## Task objective
Your answer should consist of the lines in the following data that contain "sets".

[Extracted entries]

(* ===== verification/FsRw.v ===== *)
(** * FsRw: readi and writei on the bytes of a file

    [fbyte V a i] is byte [i] of the file with addresses [a]; holes are zero.
    readi returns the bytes of the range asked for, cut at the file's size, if
    the range is mapped, changing nothing; writei sets the bytes of its range
    and no other, maps the range, extends the size, and keeps the invariant of
    the file system; so what writei wrote readi returns.  The bounds say how
    much a transaction can hold: a block in the direct range adds at most 3
    blocks to the log, one in the single, double and triple indirect ranges at
    most 6, 9 and 12. *)

From Stdlib Require Import ZArith Lia Bool.
From stdpp Require Import base option list sets gmap strings numbers.
From S2P Require Import Prelude Cstring Locks Bio BioSpec Log Blockdev Fs Dinode FsBlock FsMap.

#[local] Open Scope string_scope.
#[local] Open Scope list_scope.
#[local] Open Scope Z_scope.

Definition fbyte (V : Z → block) (a : list Z) (i : Z) : Z := bget0 (content V a (i / BSIZE)) (i mod BSIZE).
Definition fbytes (V : Z → block) (a : list Z) (off : Z) (n : nat) : list Z :=
  map (λ i, fbyte V a (off + Z.of_nat i)) (seq 0 n).

Lemma lookup_fbytes V a off n i : (i < n)%nat → fbytes V a off n !! i = Some (fbyte V a (off + Z.of_nat i)).
Proof. intros Hi. unfold fbytes. rewrite list_lookup_fmap, lookup_seq_lt by done. done. Qed.

Lemma length_fbytes V a off n : length (fbytes V a off n) = n.
Proof. unfold fbytes. by rewrite length_fmap, length_seq. Qed.

Lemma fbytes_app V a off n m : fbytes V a off (n + m) = fbytes V a off n ++ fbytes V a (off + Z.of_nat n) m.
Proof.
  apply list_eq. intros i. destruct (decide (i < n)%nat).
  - rewrite lookup_app_l by (by rewrite length_fbytes). rewrite !lookup_fbytes by lia. done.
  - rewrite lookup_app_r by (rewrite length_fbytes; lia). rewrite length_fbytes.
    destruct (decide (i < n + m)%nat).
    + rewrite !lookup_fbytes by lia. do 2 f_equal. lia.
    + rewrite !lookup_ge_None_2 by (rewrite length_fbytes; lia). done.
Qed.

(** A piece of a block that starts at [off mod BSIZE] and stays in it. *)
Lemma slice_fbytes V a off m : 0 ≤ off → 0 ≤ m → off mod BSIZE + m ≤ BSIZE →
  length (content V a (off / BSIZE)) = 512%nat →
  slice (content V a (off / BSIZE)) (Z.to_nat (off mod BSIZE)) (Z.to_nat m) = fbytes V a off (Z.to_nat m).
Proof.
  intros Ho Hm Hb Hl. pose proof (Z.mod_pos_bound off BSIZE ltac:(done)) as Hmod. unfold BSIZE in *.
  apply list_eq. intros i. unfold slice. rewrite lookup_take. case_decide as Hi.
  - rewrite lookup_drop, lookup_fbytes by done. unfold fbyte, bget0, BSIZE.
    replace ((off + Z.of_nat i) / 512) with (off / 512) by divmod_lia.
    replace (Z.to_nat ((off + Z.of_nat i) mod 512)) with (Z.to_nat (off mod 512) + i)%nat by divmod_lia.
    destruct (lookup_lt_is_Some_2 (content V a (off / 512)) (Z.to_nat (off mod 512) + i)) as [x Hx]; [lia|].
    by rewrite Hx.
  - by rewrite lookup_ge_None_2 by (rewrite length_fbytes; lia).
Qed.

Section rw.
Context {S : Type} {BD : BlockDev S} {BL : BlockDevLaws S}.
#[local] Notation fs := (fsst S).
#[local] Notation V s := (bd_view (bd s)).
#[local] Notation addrs ip s := (i_addrs (ip_of ip s)).

(** Every block of the file's range [off, off + n) is mapped. *)
Definition mapped (V0 : Z → block) (a : list Z) (off n : Z) : Prop :=
  ∀ i, off ≤ i < off + n → node_addr V0 a (leaf (i / BSIZE)) ≠ 0.

Lemma content_len g H L ip s bn : fsok g H L ip s → length (content (V s) (addrs ip s) bn) = 512%nat.
Proof. intros O. unfold content. case_match; [reflexivity | by eapply fsok_len]. Qed.

Lemma same_fsok g H L ip s t : fsok g H L ip s → bd_inv g H L t → (∀ c, bd_view t c = V s c) →
  fsok g H L ip (set_bd t s) ∧
  (∀ q, valid_node q → node_addr (bd_view t) (addrs ip s) q = node_addr (V s) (addrs ip s) q) ∧
  (∀ bn, 0 ≤ bn < MAPPED → content (bd_view t) (addrs ip s) bn = content (V s) (addrs ip s) bn).
Proof.
  intros O I Vt. assert (nfree (sb s) (V s) 0) as N0.
  { exists []. split; [apply NoDup_nil_2|]. split; [done|]. intros b Hb. by apply elem_of_nil in Hb. }
  destruct (extended_same g H L ip s 0 0 t O N0 I Vt) as [X1 X2 X3 _ _].
  split; [exact X1|]. split; [apply node_ext; auto | apply (gr_content _ _ _ _ _ _ X3)].
Qed.

(** ** readi *)

(** One block of the file is read. *)
Lemma f_read_block {A} g H L ip bn (k : block → M fs A) Q s :
  fsok g H L ip s → 0 ≤ bn < MAPPED → node_addr (V s) (addrs ip s) (leaf bn) ≠ 0 →
  (size H + length L < NBUF)%nat →
  (∀ t, bd_inv g H L t → (∀ c, bd_view t c = V s c) →
     wp (k (content (V s) (addrs ip s) bn)) Q (set_bd t s)) →
  wp (x ← gets (ip_of ip); addr ← bmap ip bn; bp ← blk (bd_bread (i_dev x) addr);
      d ← bdata bp; blk (bd_brelse bp);; k d) Q s.
Proof.
  intros O Hbn Hn Hr HQ. wp_step. wp_step. apply wp_bind. eapply f_bmap_mapped; [exact O | done | done | done |].
  intros t1 I1 V1. apply wp_bind. rewrite (ok_dev _ _ _ _ _ O).
  destruct (valid_leaf bn Hbn) as [Hv _].
  destruct (fo_ok _ _ _ _ (ok_file _ _ _ _ _ O) _ Hv Hn) as (_ & Hh & _).
  eapply (f_bread _ _ _ _ _ (set_bd t1 s)); [exact I1 | by apply (ok_free _ _ _ _ _ O) | exact Hh | by left |].
  intros i t2 I2 Hi V2. apply wp_bind. eapply f_bdata; [exact I2 | apply lookup_insert_eq |]. simpl.
  apply wp_bind. eapply f_brelse; [exact I2 | exact Hi |]. intros t3 I3 V3. simpl in V2, V3.
  rewrite V2, V1. specialize (HQ t3 I3 ltac:(intros c; by rewrite V3, V2)).
  unfold content in HQ. by rewrite (proj2 (Z.eqb_neq _ _)) in HQ by done.
Qed.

[/Extracted entries]

## Written response
    the range is mapped, changing nothing; writei sets the bytes of its range
From stdpp Require Import base option list sets gmap strings numbers.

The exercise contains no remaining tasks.